The records:
———

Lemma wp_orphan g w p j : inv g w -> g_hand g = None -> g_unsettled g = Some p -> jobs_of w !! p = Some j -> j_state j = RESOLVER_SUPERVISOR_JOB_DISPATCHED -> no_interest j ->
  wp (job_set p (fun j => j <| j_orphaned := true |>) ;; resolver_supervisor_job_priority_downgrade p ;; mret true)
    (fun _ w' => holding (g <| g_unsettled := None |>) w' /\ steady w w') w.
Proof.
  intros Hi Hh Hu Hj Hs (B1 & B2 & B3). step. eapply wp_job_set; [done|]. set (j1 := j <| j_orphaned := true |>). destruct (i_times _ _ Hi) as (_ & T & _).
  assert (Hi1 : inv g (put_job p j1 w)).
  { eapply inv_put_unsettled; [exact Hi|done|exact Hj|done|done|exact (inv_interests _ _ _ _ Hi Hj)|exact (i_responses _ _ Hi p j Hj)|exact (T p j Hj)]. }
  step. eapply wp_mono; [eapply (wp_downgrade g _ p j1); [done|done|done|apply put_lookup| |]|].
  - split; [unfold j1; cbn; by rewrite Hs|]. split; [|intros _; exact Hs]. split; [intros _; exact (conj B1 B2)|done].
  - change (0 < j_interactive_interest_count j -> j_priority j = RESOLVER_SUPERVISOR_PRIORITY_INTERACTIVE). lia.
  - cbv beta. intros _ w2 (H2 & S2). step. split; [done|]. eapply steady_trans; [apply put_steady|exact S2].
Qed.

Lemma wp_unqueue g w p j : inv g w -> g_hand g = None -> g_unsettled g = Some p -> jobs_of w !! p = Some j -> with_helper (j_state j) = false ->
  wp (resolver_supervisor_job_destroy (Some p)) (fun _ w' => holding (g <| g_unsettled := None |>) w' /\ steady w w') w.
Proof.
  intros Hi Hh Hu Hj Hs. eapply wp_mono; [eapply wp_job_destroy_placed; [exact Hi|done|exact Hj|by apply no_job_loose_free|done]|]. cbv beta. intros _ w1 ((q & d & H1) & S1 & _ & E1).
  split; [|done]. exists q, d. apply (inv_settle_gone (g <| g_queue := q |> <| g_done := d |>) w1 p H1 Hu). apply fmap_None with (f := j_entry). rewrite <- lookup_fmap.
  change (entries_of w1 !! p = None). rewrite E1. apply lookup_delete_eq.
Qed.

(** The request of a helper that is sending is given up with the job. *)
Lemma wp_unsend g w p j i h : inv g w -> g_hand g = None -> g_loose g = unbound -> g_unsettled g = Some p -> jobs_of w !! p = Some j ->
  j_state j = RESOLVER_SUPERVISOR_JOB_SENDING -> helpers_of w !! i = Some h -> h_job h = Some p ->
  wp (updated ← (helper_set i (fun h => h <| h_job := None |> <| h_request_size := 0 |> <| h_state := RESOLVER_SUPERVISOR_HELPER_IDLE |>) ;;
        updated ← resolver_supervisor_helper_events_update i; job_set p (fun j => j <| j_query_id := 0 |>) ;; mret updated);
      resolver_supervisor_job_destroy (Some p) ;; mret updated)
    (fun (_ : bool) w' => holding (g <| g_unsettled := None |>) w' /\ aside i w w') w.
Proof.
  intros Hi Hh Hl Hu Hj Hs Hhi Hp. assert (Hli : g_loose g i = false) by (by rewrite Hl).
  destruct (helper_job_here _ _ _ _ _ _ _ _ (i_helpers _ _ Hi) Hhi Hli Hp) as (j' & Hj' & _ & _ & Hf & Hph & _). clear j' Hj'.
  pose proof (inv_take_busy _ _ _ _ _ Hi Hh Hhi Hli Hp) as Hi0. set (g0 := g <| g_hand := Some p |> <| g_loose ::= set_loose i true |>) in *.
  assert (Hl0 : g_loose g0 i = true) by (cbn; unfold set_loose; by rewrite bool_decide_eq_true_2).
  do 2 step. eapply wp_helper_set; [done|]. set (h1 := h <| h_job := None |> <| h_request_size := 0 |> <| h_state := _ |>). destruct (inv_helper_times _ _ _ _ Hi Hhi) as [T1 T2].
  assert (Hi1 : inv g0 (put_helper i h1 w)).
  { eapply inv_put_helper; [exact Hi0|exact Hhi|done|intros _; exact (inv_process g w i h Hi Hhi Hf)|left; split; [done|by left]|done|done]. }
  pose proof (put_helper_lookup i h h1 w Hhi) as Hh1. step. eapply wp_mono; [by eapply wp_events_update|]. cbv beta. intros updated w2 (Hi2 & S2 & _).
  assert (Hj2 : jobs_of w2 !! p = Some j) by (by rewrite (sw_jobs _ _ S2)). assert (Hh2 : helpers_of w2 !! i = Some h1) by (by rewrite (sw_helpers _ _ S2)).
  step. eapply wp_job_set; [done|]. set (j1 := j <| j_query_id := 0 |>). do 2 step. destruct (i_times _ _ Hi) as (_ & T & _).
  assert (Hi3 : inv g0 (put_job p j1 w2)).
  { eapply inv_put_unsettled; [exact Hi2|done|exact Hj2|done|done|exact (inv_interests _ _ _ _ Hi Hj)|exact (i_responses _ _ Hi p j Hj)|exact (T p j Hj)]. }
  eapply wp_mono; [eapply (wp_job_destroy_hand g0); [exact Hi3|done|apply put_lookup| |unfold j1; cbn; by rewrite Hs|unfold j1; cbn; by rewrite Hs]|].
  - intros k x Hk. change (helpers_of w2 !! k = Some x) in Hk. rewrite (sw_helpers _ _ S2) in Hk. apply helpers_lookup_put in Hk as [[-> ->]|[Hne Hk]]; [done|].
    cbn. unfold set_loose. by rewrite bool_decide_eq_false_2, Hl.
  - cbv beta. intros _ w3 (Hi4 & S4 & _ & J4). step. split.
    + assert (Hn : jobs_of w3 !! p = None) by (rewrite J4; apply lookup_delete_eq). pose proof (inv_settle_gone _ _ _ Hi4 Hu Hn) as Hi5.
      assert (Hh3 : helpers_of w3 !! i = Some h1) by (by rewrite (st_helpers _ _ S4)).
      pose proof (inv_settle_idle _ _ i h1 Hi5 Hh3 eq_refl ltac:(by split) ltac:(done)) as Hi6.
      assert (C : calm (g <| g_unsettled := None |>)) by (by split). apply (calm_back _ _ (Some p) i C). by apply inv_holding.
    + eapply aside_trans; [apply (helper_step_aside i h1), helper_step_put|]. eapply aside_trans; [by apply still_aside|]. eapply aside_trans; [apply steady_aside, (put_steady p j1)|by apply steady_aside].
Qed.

———

Exercise details:
Considering only lines of the records that hold the string "true", state how many there are and nothing else.

Answer to this task:
4